Deuxième long métrage du cinéaste Sébastien Marnier , metteur en scène a suivre, après l'excellent 'Irréprochable" que j'avais beaucoup aimé à sa sortie qui transforme l'essai avec le troublant "L'heure de la sortie" !! L'ambiance de cette oeuvre est assez inquiétante, on suit dès le départ un professeur sautant mortellement d'une fenètre en plein cours dans un collège. Un prof suppléant prend la suite d'une classe de surdoués qui, petit à petit, va ètre interpellé par ses élèves avec des violences, des cours pas facile a diriger et l'enseignant va en suivre quelques uns qui ont des pratiques étranges entre eux. Sébastien Marnier arrive a créer une atmosphère bizarre dans le bon sens du terme car on est pris, on est même envouté par l'histoire avec une mise en scène solaire dans les lumières et maitrisé par le reste comme la musique par exemple.
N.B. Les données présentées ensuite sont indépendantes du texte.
(* ===== verification/BucketOpen.v ===== *)
(** * Opening a bucket

    [openBucket] of bucket.go with the loading and the recovery of indexes, and
    the removal of a bucket; and what the loading of an index file gives: the
    items that the file makes reachable, or every item of the log when the file
    is gone, torn, or without a batch. *)

From S2P Require Import Prelude BTree Os Item Vlog VlogIter Index IndexRecover IndexFile Options Bucket.
From S2P Require Import BucketPeek BucketShare BucketPop BucketQueue BucketForks.

Section open.
Context {T : Type → Type} `{BTree T} `{Host, Unix, MapRange}.

(** The messages to the logger are left out. *)
Definition recoverIndexFromLog {St} (log : Log) (idxPath : path) : M St (Index T) :=
  mem ← wrap_err "index load failed & could not regenerate" (lift (FromVlog log));
  wrap_err "index failover: could not remove broken index" (Remove idxPath) ;;
  r ← attempt (WriteIndex mem idxPath);
  match r with
  | inl _ => fail (EInvalid "index: write during recover did not work")
  | inr _ => mret mem
  end.

Definition loadIndex {St} (idxPath : path) (log : Log) (opts : Options) : M St (bucketIndex T) :=
  r ← attempt (Load idxPath);
  mem ← match r with
        | inl _ => recoverIndexFromLog log idxPath
        | inr mem =>
            if (NEntries mem =? 0) && negb (IsEmpty log) then recoverIndexFromLog log idxPath
            else mret mem
        end;
  idxLog ← wrap_err "index writer" (NewWriter idxPath (sync_flag (opt_SyncMode opts) SyncIndex));
  mret (mkBucketIndex idxLog mem).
Je trouve même culotté mais avec classe qu'on fasse ce genre de film dans le cinéma Français mais c'est tant mieux. Laurent Lafitte montre l'étendu de son talent d'acteur en jouant un prof au bord de la crise de nerfs avec de remarquables jeunes comédiens à ses cotés plus Emmanuelle Bercot et Pascal Greggory dans les seconds roles . Un thriller original que je recommande.
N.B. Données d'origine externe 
(* ===== verification/BucketFaults.v ===== *)
(** * Buckets when system calls fail

    What [Push] and [Read] leave of a bucket when any of their system calls
    fails: in memory, where the program goes on with the bucket, and in the index
    files, whose last record may be cut off ([appended]).  [serving] is the part
    of [bucket_ok] that does not depend on what is in the index files. *)

From S2P Require Import Prelude BTree Os Item Vlog VlogIter Heap Index IndexFile Options Bucket.
From S2P Require Import BucketPeek BucketShare BucketPop BucketQueue.

(** ** Records that are written one after the other *)

(** The file [p] has got the records of some of the first of [locs], and maybe a
    part of the next one; all of them if [whole]. *)
Definition appended (p : path) (locs : list Location) (whole : Prop) (os os' : OS) : Prop :=
  ∀ data, read_file os p = Some data →
    ∃ recs tail, read_file os' p = Some (data ++ enc_recs recs ++ tail) ∧ recs.*1 `prefix_of` locs ∧
      (length tail < 24)%nat ∧ (whole → recs.*1 = locs ∧ tail = []).

Lemma appended_same p locs os os' : os_fs os' !! p = os_fs os !! p → appended p locs False os os'.
Proof.
  intros Hfs data Hf. exists [], []. unfold read_file in *. rewrite Hfs. cbn. rewrite app_nil_r.
  split_and!; try done; [apply prefix_nil|lia].
Qed.

Lemma appended_none p whole os os' : os_fs os' !! p = os_fs os !! p → appended p [] whole os os'.
Proof.
  intros Hfs data Hf. exists [], []. unfold read_file in *. rewrite Hfs. cbn. rewrite app_nil_r.
  split_and!; try done. lia.
Qed.

Lemma appended_stop p locs locs' (whole : Prop) os os' :
  ¬ whole → appended p locs False os os' → locs `prefix_of` locs' → appended p locs' whole os os'.
Proof.
  intros Hnot Happ Hpre data Hf. destruct (Happ data Hf) as (recs & tail & ? & ? & ? & _). exists recs, tail.
  split_and!; try done. by etransitivity.
Qed.

Lemma appended_cons p loc locs (whole : Prop) os os1 os' :
  appended p [loc] True os os1 → appended p locs whole os1 os' → appended p (loc :: locs) whole os os'.
Proof.
  intros H1 H2 data Hf. destruct (H1 data Hf) as (recs1 & tail1 & Hf1 & _ & _ & [Hr1 ->]); [done|].
  rewrite app_nil_r in Hf1. destruct (H2 _ Hf1) as (recs & tail & Hf2 & Hpre & Ht & Hw).
  exists (recs1 ++ recs), tail. rewrite enc_recs_app, fmap_app, Hr1, <- !app_assoc in *. split_and!; try done.
  - by apply prefix_cons.
  - intros [-> ->]%Hw. done.
Qed.

Lemma appended_impl p locs (whole whole' : Prop) os os' : (whole' → whole) → appended p locs whole os os' → appended p locs whole' os os'.
Proof. intros Hw Happ data Hf. destruct (Happ data Hf) as (recs & tail & ? & ? & ? & ?). exists recs, tail. split_and!; auto. Qed.

Section steps.
Context {T : Type → Type} `{BTreeLaws T} `{Host, Unix}.
Implicit Types (idx : bucketIndex T) (i j : Index T).

(** A write that may fail after some bytes. *)
Lemma WPush_outcome {St} (s : St) w loc t os :
  ∃ r os', WPush w loc t s os = (r, s, os') ∧ (r = Ok tt ∨ ∃ e, r = Err e) ∧
    only_files (eq (w_path w)) os os' ∧ appended (w_path w) [loc] (r = Ok tt) os os'.
Proof.
  destruct (read_file os (w_path w)) as [data|] eqn:Hf.
  - destruct (w_open w) eqn:Ho.
    + destruct (WPush_spec s w loc t os data Ho Hf) as (r & os' & Heq & Hof & Hr & _). exists r, os'.
      split; [done|]. split; [destruct Hr as [[-> _]|[-> _]]; eauto|]. split; [done|]. intros data' Hf'. simplify_eq.
      destruct Hr as [[-> Hf']|[-> [n Hf']]].
      { exists [(loc, t)], []. rewrite Hf', app_nil_r. split_and!; try done; try (cbn; lia). }
      destruct (decide (n < 24)%nat).
      * exists [], (take n (enc_loc loc t)). rewrite Hf', length_take. split_and!; try done; [apply prefix_nil|lia].
      * exists [(loc, t)], []. rewrite Hf', app_nil_r, take_ge by (rewrite length_enc_loc; lia). split_and!; try done; try (cbn; lia).
    + unfold WPush. rewrite Ho. exists (Err EClosed), os. split; [done|]. split; [eauto|]. split; [done|].
      eapply appended_stop; [done|by apply appended_same|done].
  - assert (∀ os', appended (w_path w) [loc] False os os') as Hnone by (intros os' data; by rewrite Hf).
    assert (∀ (P : Prop) os', appended (w_path w) [loc] P os os') as Hany by (intros P os' data; by rewrite Hf).
    unfold WPush. destruct (w_open w); [|exists (Err EClosed), os; split_and!; eauto; done].
    unfold WriteAppend, attempt. run. sys_case r os1; rewrite (read_file_same_fs os os1), Hf by done; run;
      eexists _, _; (split; [done|]); (split; [eauto|]); (split; [|done]); apply only_files_same_fs; try done; tauto.
Qed.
Il y a quelques passage ennuyeux, où ça aurait pu donner plus de rythme, d'intérêt. La toute fin relève l'oeuvre. spoiler: On se dit qu'après tout, ce prof a fait tout ça pour presque rien. La réalisation est très belle. Les dialogues ne sont jamais superflus; par contre quelques scènes paraissent un peu trop redondantes. C'est donc un thriller (lent, brut, suggestif, non leste) mais question "film d'horreur", non, on ne va pas aller jusque là, non. Il n'y a pas tant de suspense que ça, à part dans la dernière partie. Laurent Lafitte joue bien (Sébastien Marnier a dit qu'il lui avait proposé un rôle de gay, ce qui ne veut rien dire, mais en tous cas on comprend mieux car ça n'est pas patent, son personnage ayant franchement quelque chose d'asexué). Emmanuelle Bercot apporte une certaine joie de vivre au milieu de gueules de type gothique nihiliste lourdingues. Au final, aligner la réussite scolaire sur une clairvoyance écologiste ultra pessimiste, est-ce sensé? Qu'est-ce que ça apporte? Disons que le roman (de Christophe Dufossé) est ainsi. On passe d'un collège de Touraine à une école catho, d'un prof d'histoire-géo à un prof de français, Eric devient Pierre... Pourquoi changer les références du roman? Cette liberté créative n'offre aucune plus-value.